### The task:
For every line in the data below that contains "Record", copy the line.

[Stored data]
#####
(* ===== verification/Routes.v ===== *)
(** * Mission and task routes
    (services/api/routes/missions.py and services/api/routes/tasks.py)

    Each route is the body that runs for an authenticated user inside [Api.request]'s
    session; its [HTTPException]s are the API's error answers. *)

From S2P Require Import Prelude Enums Contracts Breaker Database Scenario Transitions Missions Api Budgets.
From S2P Require Import Telemetry Gateway Ledger Checkpoints Adapter Artifacts Executor Recovery.
Local Open Scope Z_scope.

(** ** Missions *)

(** [MissionResponse]: the row, its project link and the derived [is_agent_runtime]. *)
Record MissionResponse := mkMissionResponse {
  mr_mission : Mission.t;
  mr_project_id : option EntityId;
  mr_is_agent_runtime : bool;
}.

(** [MissionCreateRequest] *)
Record MissionCreateRequest := mkMissionCreateRequest {
  mc_title : string;
  mc_objective : string;
  mc_assigned_agent_id : EntityId;
  mc_priority : MissionPriority.t;
  mc_risk_level : RiskLevel.t;
  mc_budget_policy : option BudgetPolicy;
  mc_project_id : option EntityId;
}.

(** [session.add(MissionProject(...)); flush]: primary key, foreign key to the mission, and
    the composite foreign key to the tenant's project. *)
Definition insert_mission_project (r : MissionProject.t) : M unit :=
  d ← asks_db id;
  _ ← integrity (negb (is_present (MissionProject.mission_id r) (DB.mission_projects d)))
        "mission_projects_pkey";
  _ ← integrity (is_present (MissionProject.mission_id r) (DB.missions d))
        "mission_projects_mission_id_fkey";
  _ ← integrity (match DB.projects d !! MissionProject.project_id r with
                 | Some p => bool_decide (Project.tenant_id p = MissionProject.tenant_id r)
                 | None => false
                 end) "fk_mission_projects_tenant_project";
  modify_db (DB.upd_mission_projects (<[MissionProject.mission_id r := r]>)).

(** [_resolve_project_link(session, project_id, tenant_id)] *)
Definition resolve_project_link (project_id : option EntityId) (tenant_id : EntityId) : M unit :=
  match project_id with
  | None => mret tt
  | Some p =>
      project ← tenant_scoped_or_404 DB.projects Project.tenant_id "Project" p tenant_id;
      if decide (Project.status project = ProjectStatus.archived) then
        raise (HTTPException 409 "This project is archived and cannot be linked to a new mission.")
      else mret tt
  end.

(** [_is_agent_runtime_mission(session, mission_id)] *)
Definition is_agent_runtime_mission (mission_id : EntityId) : M bool :=
  asks_db (λ d, exists_row
    (λ s, bool_decide (AgentRuntimeSession.mission_id s = Some mission_id)) (DB.runtime_sessions d)).

(** [_mission_response(session, mission)] *)
Definition mission_response (mission : Mission.t) : M MissionResponse :=
  link ← get_row DB.mission_projects (Mission.id mission);
  is_runtime ← is_agent_runtime_mission (Mission.id mission);
  mret (mkMissionResponse mission
          (match link with
           | Some l => if decide (MissionProject.tenant_id l = Mission.tenant_id mission)
                       then Some (MissionProject.project_id l) else None
           | None => None
           end) is_runtime).

Definition mission_or_404 (mission_id : EntityId) (user : User.t) : M Mission.t :=
  tenant_scoped_or_404 DB.missions Mission.tenant_id "Mission" mission_id (User.tenant_id user).

(** The 409 that protects a mission owned by an agent-runtime session. *)
Definition refuse_agent_runtime (mission_id : EntityId) (verb : string) : M unit :=
  b ← is_agent_runtime_mission mission_id;
  when b (raise (HTTPException 409 ("This mission belongs to a Claude Code agent-runtime session and "
            +:+ "cannot be " +:+ verb +:+ " here."))).

(** An [InvalidTransition] becomes a 409 with its text. *)
Definition transition_409 {A} (e : exn) : option (M A) :=
  match e with
  | InvalidTransition entity current target =>
      Some (raise (HTTPException 409 ("Invalid " +:+ entity +:+ " transition: " +:+ current +:+ " -> "
                     +:+ target)))
  | _ => None
  end.

Section mission_routes.
Context `{Env}.

(** [create_mission_route(payload, user, ...)] *)
Definition create_mission_route (payload : MissionCreateRequest) (user : User.t) : M MissionResponse :=
  _ ← resolve_project_link (mc_project_id payload) (User.tenant_id user);
  code ← new_id;
  mission ← create_mission (User.tenant_id user) ("MSN-" +:+ pretty code) (mc_title payload)
              (mc_objective payload) (Some (User.id user)) (mc_assigned_agent_id payload)
              (mc_priority payload) (mc_risk_level payload) (mc_budget_policy payload);
  _ ← match mc_project_id payload with
      | Some p => insert_mission_project (MissionProject.mk (Mission.id mission) (User.tenant_id user) p)
      | None => mret tt
      end;
  _ ← publish_api EventType.mission_created (User.tenant_id user) (user_actor user)
        (Mission.id mission) (Some (Mission.id mission)) None (Mission.assigned_agent_id mission) [];
  mission_response mission.

(** [get_mission(mission_id, user, session)] *)
Definition get_mission (mission_id : EntityId) (user : User.t) : M MissionResponse :=
  mission ← mission_or_404 mission_id user;
  mission_response mission.

(** [update_mission(mission_id, payload, user, session)] *)
Definition update_mission_route (mission_id : EntityId) (project_id : option EntityId) (user : User.t) :
    M MissionResponse :=
  mission ← mission_or_404 mission_id user;
  _ ← resolve_project_link project_id (User.tenant_id user);
  existing_link ← get_row DB.mission_projects (Mission.id mission);
  _ ← match project_id, existing_link with
      | None, None => mret tt
      | None, Some _ => modify_db (DB.upd_mission_projects (delete (Mission.id mission)))
      | Some p, None =>
          insert_mission_project (MissionProject.mk (Mission.id mission) (User.tenant_id user) p)
      | Some p, Some _ =>
          modify_db (DB.upd_mission_projects
            (alter (MissionProject.set_project_id p) (Mission.id mission)))
      end;
  mission_response mission.

(** What [start_mission_route] does for a mission it has just started. *)
Definition announce_and_enqueue (mission_id : EntityId) (user : User.t) (result : StartMissionResult) :
    M unit :=
  let tn := User.tenant_id user in
  let actor := user_actor user in
  let task := sm_task result in
  _ ← publish_api EventType.mission_started tn actor mission_id (Some mission_id) None
        (Mission.assigned_agent_id (sm_mission result)) [];
  _ ← publish_api EventType.task_created tn actor mission_id (Some mission_id) (Some (Task.id task))
        (Some (Task.assigned_agent_id task)) [];
  _ ← publish_api EventType.task_assigned tn actor mission_id (Some mission_id) (Some (Task.id task))
        (Some (Task.assigned_agent_id task)) [];
  _ ← commit;
  version ← active_version (Task.assigned_agent_id task);
  match version with
  | Some v => when (bool_decide (AgentVersion.runtime_adapter v = "custom_durable"))
                (enqueue_task (Task.id task))
  | None => mret tt
  end.

(** [start_mission_route(mission_id, user, ...)] *)
Definition start_mission_route (mission_id : EntityId) (user : User.t) : M MissionResponse :=
  _ ← mission_or_404 mission_id user;
  _ ← refuse_agent_runtime mission_id "started";
  result ← try_except (start_mission mission_id)
    (λ e, match e with ValueError msg => Some (raise (HTTPException 409 msg)) | _ => None end);
  _ ← when (newly_started result) (announce_and_enqueue mission_id user result);
  mission_response (sm_mission result).

(** [cancel_mission(mission_id, user, ...)] *)
Definition cancel_mission (mission_id : EntityId) (user : User.t) : M MissionResponse :=
  mission ← mission_or_404 mission_id user;
  _ ← refuse_agent_runtime mission_id "cancelled";
  _ ← try_except (mark_mission_status mission MissionStatus.cancelled) transition_409;
  _ ← publish_api EventType.mission_cancelled (User.tenant_id user) (user_actor user) mission_id
        (Some mission_id) None None [];
  refreshed ← get_row DB.missions mission_id;
  mission_response (default mission refreshed).
End mission_routes.

(** ** Tasks *)

(** [_get_task_tenant_scoped] and the 404 behind it: the task's mission must be the tenant's. *)
Definition task_or_404 (task_id tenant_id : EntityId) : M Task.t :=
  task ← get_row DB.tasks task_id;
  match task with
  | None => raise (not_found "Task")
  | Some t =>
      mission ← get_row DB.missions (Task.mission_id t);
      match mission with
      | Some m => if decide (Mission.tenant_id m = tenant_id) then mret t else raise (not_found "Task")
      | None => raise (not_found "Task")
      end
  end.

Section task_routes.
Context `{Env}.

(** [retry_task(task_id, user, session, redis_client)] *)
Definition retry_task (task_id : EntityId) (user : User.t) : M Task.t :=
  task ← task_or_404 task_id (User.tenant_id user);
  version ← active_version (Task.assigned_agent_id task);
  let internal := match version with
                  | Some v => bool_decide (AgentVersion.runtime_adapter v = "custom_durable")
                  | None => false
                  end in
  if negb internal then
    raise (HTTPException 409
             "This task is executed externally and cannot be retried by the platform worker.")
  else
    _ ← try_except (lift (validate_task_transition (Task.status task) TaskStatus.queued)) transition_409;
    _ ← update_task task_id (Task.set_status TaskStatus.queued);
    _ ← enqueue_task (Task.id task);
    mret (Task.set_status TaskStatus.queued task).

(** [_load_external_task(session, task_id, tenant_id)] *)
Definition load_external_task (task_id tenant_id : EntityId) :
    M (Task.t * Mission.t * Agent.t * AgentVersion.t) :=
  task ← task_or_404 task_id tenant_id;
  mission ← get_row DB.missions (Task.mission_id task);
  agent ← get_row DB.agents (Task.assigned_agent_id task);
  version ← active_version (Task.assigned_agent_id task);
  let refuse := raise (HTTPException 409
    ("This task is executed internally by the worker, not via complete-external/fail-external.")) in
  match version, agent, mission with
  | Some v, Some a, Some m =>
      if decide (AgentVersion.runtime_adapter v = "custom_durable") then refuse
      else mret (task, m, a, v)
  | _, _, _ => refuse
  end.

(** [await session.refresh(task)] *)
Definition refreshed_task (task_id : EntityId) : M Task.t :=
  row ← get_row DB.tasks task_id;
  match row with
  | Some t => mret t
  | None => raise (RuntimeError "Could not refresh instance")
  end.

(** [complete_task_external(task_id, payload, user, ...)] *)
Definition complete_task_external (task_id : EntityId) (output_text : string) (user : User.t) : M Task.t :=
  l ← load_external_task task_id (User.tenant_id user);
  let '(task, mission, agent, agent_version) := l in
  let actor := mkActor ActorType.agent (Some (Agent.id agent)) in
  let say ty t data := publish_api ty (User.tenant_id user) actor (Mission.id mission)
                         (Some (Mission.id mission)) t (Some (Agent.id agent)) data in
  _ ← try_except
        (_ ← lift (validate_task_transition (Task.status task) TaskStatus.running);
         lift (validate_mission_transition (Mission.status mission) MissionStatus.completed))
        transition_409;
  match validate_mission_output output_text with
  | (None, error) =>
      raise (HTTPException 422 ("Output failed validation: " +:+ default "None" error))
  | (Some parsed, _) =>
      started ← utc;
      _ ← update_task task_id
            (λ t, Task.set_started_at (Some started) (Task.set_status TaskStatus.running t));
      _ ← say EventType.task_started (Some task_id) [];
      c ← commit_artifact (Mission.tenant_id mission) (Mission.id mission) task_id (Agent.id agent)
            (AgentVersion.id agent_version) ArtifactType.mission_output (out_title parsed) output_text
            "application/json" "primary" [];
      _ ← when (newly_created c)
            (say EventType.artifact_created (Some task_id)
               [("artifact_id", JStr (pretty (Artifact.id (cr_artifact c))))]);
      done ← utc;
      _ ← update_task task_id
            (λ t, Task.set_completed_at (Some done) (Task.set_status TaskStatus.completed
                    (Task.set_output_artifact_id (Some (Artifact.id (cr_artifact c))) t)));
      _ ← say EventType.task_completed (Some task_id) [];
      _ ← update_mission (Mission.id mission)
            (λ m, Mission.set_completed_at (Some done) (Mission.set_status MissionStatus.completed m));
      _ ← say EventType.mission_completed None [];
      refreshed_task task_id
  end.

(** [fail_task_external(task_id, payload, user, ...)] *)
Definition fail_task_external (task_id : EntityId) (reason : string) (user : User.t) : M Task.t :=
  l ← load_external_task task_id (User.tenant_id user);
  let '(task, mission, agent, _) := l in
  let actor := mkActor ActorType.agent (Some (Agent.id agent)) in
  let say ty t data := publish_api ty (User.tenant_id user) actor (Mission.id mission)
                         (Some (Mission.id mission)) t (Some (Agent.id agent)) data in
  _ ← try_except
        (status ←
           (if decide (Task.status task = TaskStatus.queued) then
              _ ← lift (validate_task_transition TaskStatus.queued TaskStatus.running);
              started ← utc;
              _ ← update_task task_id
                    (λ t, Task.set_started_at (Some started) (Task.set_status TaskStatus.running t));
              _ ← say EventType.task_started (Some task_id) [];
              mret TaskStatus.running
            else mret (Task.status task));
         _ ← lift (validate_task_transition status TaskStatus.failed);
         lift (validate_mission_transition (Mission.status mission) MissionStatus.failed))
        transition_409;
  now ← utc;
  _ ← update_task task_id (λ t, Task.set_completed_at (Some now) (Task.set_status TaskStatus.failed t));
  _ ← say EventType.task_failed (Some task_id) [("reason", JStr reason)];
  _ ← update_mission (Mission.id mission)
        (λ m, Mission.set_completed_at (Some now) (Mission.set_status MissionStatus.failed m));
  _ ← say EventType.mission_failed None [("reason", JStr reason)];
  refreshed_task task_id.
End task_routes.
#####
### Exercise response:
Record MissionResponse := mkMissionResponse {
Record MissionCreateRequest := mkMissionCreateRequest {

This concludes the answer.